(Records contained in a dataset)
********
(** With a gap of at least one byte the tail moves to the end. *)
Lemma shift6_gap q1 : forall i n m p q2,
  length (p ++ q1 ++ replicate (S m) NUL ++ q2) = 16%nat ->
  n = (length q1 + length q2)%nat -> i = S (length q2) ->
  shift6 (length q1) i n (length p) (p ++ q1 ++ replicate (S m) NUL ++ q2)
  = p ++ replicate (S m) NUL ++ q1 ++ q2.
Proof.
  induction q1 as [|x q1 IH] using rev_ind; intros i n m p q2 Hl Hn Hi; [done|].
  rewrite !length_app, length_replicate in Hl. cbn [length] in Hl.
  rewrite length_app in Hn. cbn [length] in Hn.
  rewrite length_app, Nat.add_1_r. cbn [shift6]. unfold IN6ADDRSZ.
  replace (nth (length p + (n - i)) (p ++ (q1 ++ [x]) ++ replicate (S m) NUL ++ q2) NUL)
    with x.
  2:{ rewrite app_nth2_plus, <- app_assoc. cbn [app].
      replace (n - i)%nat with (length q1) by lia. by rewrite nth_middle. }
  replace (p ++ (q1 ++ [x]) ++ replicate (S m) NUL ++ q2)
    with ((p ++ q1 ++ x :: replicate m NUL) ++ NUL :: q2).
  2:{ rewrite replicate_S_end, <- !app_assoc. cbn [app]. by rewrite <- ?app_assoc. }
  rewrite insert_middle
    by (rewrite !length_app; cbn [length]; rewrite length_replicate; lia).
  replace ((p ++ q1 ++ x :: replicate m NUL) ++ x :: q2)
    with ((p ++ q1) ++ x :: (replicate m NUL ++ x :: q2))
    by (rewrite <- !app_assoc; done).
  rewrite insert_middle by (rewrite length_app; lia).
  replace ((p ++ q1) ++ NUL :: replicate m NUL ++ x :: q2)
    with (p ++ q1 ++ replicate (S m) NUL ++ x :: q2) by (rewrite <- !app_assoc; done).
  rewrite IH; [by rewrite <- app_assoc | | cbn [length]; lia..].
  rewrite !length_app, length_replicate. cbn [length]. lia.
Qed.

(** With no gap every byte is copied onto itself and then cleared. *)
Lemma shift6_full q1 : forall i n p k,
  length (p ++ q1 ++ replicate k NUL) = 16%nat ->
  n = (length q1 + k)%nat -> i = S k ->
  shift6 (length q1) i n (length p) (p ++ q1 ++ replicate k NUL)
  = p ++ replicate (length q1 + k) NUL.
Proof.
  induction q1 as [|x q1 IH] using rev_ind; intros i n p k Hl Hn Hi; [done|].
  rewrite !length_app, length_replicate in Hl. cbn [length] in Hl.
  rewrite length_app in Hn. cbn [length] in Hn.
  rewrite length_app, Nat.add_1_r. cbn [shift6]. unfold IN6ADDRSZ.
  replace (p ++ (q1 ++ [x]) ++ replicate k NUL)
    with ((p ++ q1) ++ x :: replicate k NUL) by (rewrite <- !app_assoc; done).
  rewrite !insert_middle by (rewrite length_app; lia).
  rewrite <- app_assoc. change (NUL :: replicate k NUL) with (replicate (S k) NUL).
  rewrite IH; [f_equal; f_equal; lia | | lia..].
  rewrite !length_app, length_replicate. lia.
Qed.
********
Using the records above, copy word for word the line with "with (p ++ q1", the line with "(** With no", and every line between them.

FINISHED TASK:
    with (p ++ q1 ++ replicate (S m) NUL ++ x :: q2) by (rewrite <- !app_assoc; done).
  rewrite IH; [by rewrite <- app_assoc | | cbn [length]; lia..].
  rewrite !length_app, length_replicate. cbn [length]. lia.
Qed.

(** With no gap every byte is copied onto itself and then cleared. *)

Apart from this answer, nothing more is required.